Assignment: Both the line with "Proof using AL DL." and the line with "assert (forall ds" in the records below must appear in the output, along with every line between them, exactly and with nothing added.

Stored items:
____

(** HMAC of a message that arrives in updates. *)
Lemma hmac_updates key ds d :
  clean key -> sigBytes key < 2 ^ 28 -> Forall clean ds -> clean d ->
  blockSize * 4 + Z.of_nat (length ((ds ≫= bytes_of) ++ bytes_of d)) < 2 ^ 28 - 64 ->
  hmac_finalize d (fold_left (fun h d => hmac_update d h) ds (hmac_init key)) =
  digest (hmac_message (bytes_of key) ((ds ≫= bytes_of) ++ bytes_of d)).
Proof using AL DL.
  intros Hk Hsz Hds Hd Hlen. destruct (hmac_keys key Hk Hsz) as (Eh & Hi & Ho & So & Si & Bi & Bo).
  set (h := hmac_init key) in *. pose proof blockSize_pos. pose proof digestSize_range. pose proof digestSize_words.
  assert (forall ds h, _hasher (fold_left (fun h d => hmac_update d h) ds h) =
            fold_left (fun h d => update d h) ds (_hasher h) /\
          _oKey (fold_left (fun h d => hmac_update d h) ds h) = _oKey h) as Hf.
  { clear. induction ds as [|d ds IH]; intros h; [done|]. cbn [fold_left]. destruct (IH (hmac_update d h)) as [-> ->]. done. }
  destruct (Hf ds h) as [Eh' Eo]. unfold hmac_finalize. rewrite Eh', Eo, Eh.
  set (I := Z.lxor 0x36 <$> hmac_key (bytes_of key)) in *. set (m := (ds ≫= bytes_of) ++ bytes_of d) in *.
  assert (Z.of_nat (length I) = blockSize * 4) as HI by (rewrite <- Bi, bytes_length; lia).
  assert (given (update (_iKey h) reset) I) as Hg.
  { rewrite <- Bi. apply (given_update reset [] _ given_reset Hi). }
  pose proof (given_updates ds _ _ Hg Hds) as Hg'.
  assert (finalize (Some d) (fold_left (fun h d => update d h) ds (update (_iKey h) reset)) = digest (I ++ m)) as ->.
  { rewrite (finalize_digest _ _ d Hg' Hd); unfold m; rewrite <- app_assoc; [done|].
    rewrite length_app. fold m. lia. }
  destruct (digest_size (I ++ m)) as [E _].
  rewrite (finalize_digest reset [] _ given_reset).
  - unfold hmac_message. rewrite app_nil_l. rewrite concat_bytes, Bo by (rewrite ?So, ?E; lia). done.
  - apply concat_clean_words; rewrite ?So, ?E; try lia. by rewrite Z.mod_mul.
  - rewrite app_nil_l. rewrite bytes_length. change (sigBytes (concat _ _)) with (sigBytes (_oKey h) + sigBytes (digest (I ++ m))).
    rewrite E, So. lia.
Qed.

____

Answer area:
Proof using AL DL.
  intros Hk Hsz Hds Hd Hlen. destruct (hmac_keys key Hk Hsz) as (Eh & Hi & Ho & So & Si & Bi & Bo).
  set (h := hmac_init key) in *. pose proof blockSize_pos. pose proof digestSize_range. pose proof digestSize_words.
  assert (forall ds h, _hasher (fold_left (fun h d => hmac_update d h) ds h) =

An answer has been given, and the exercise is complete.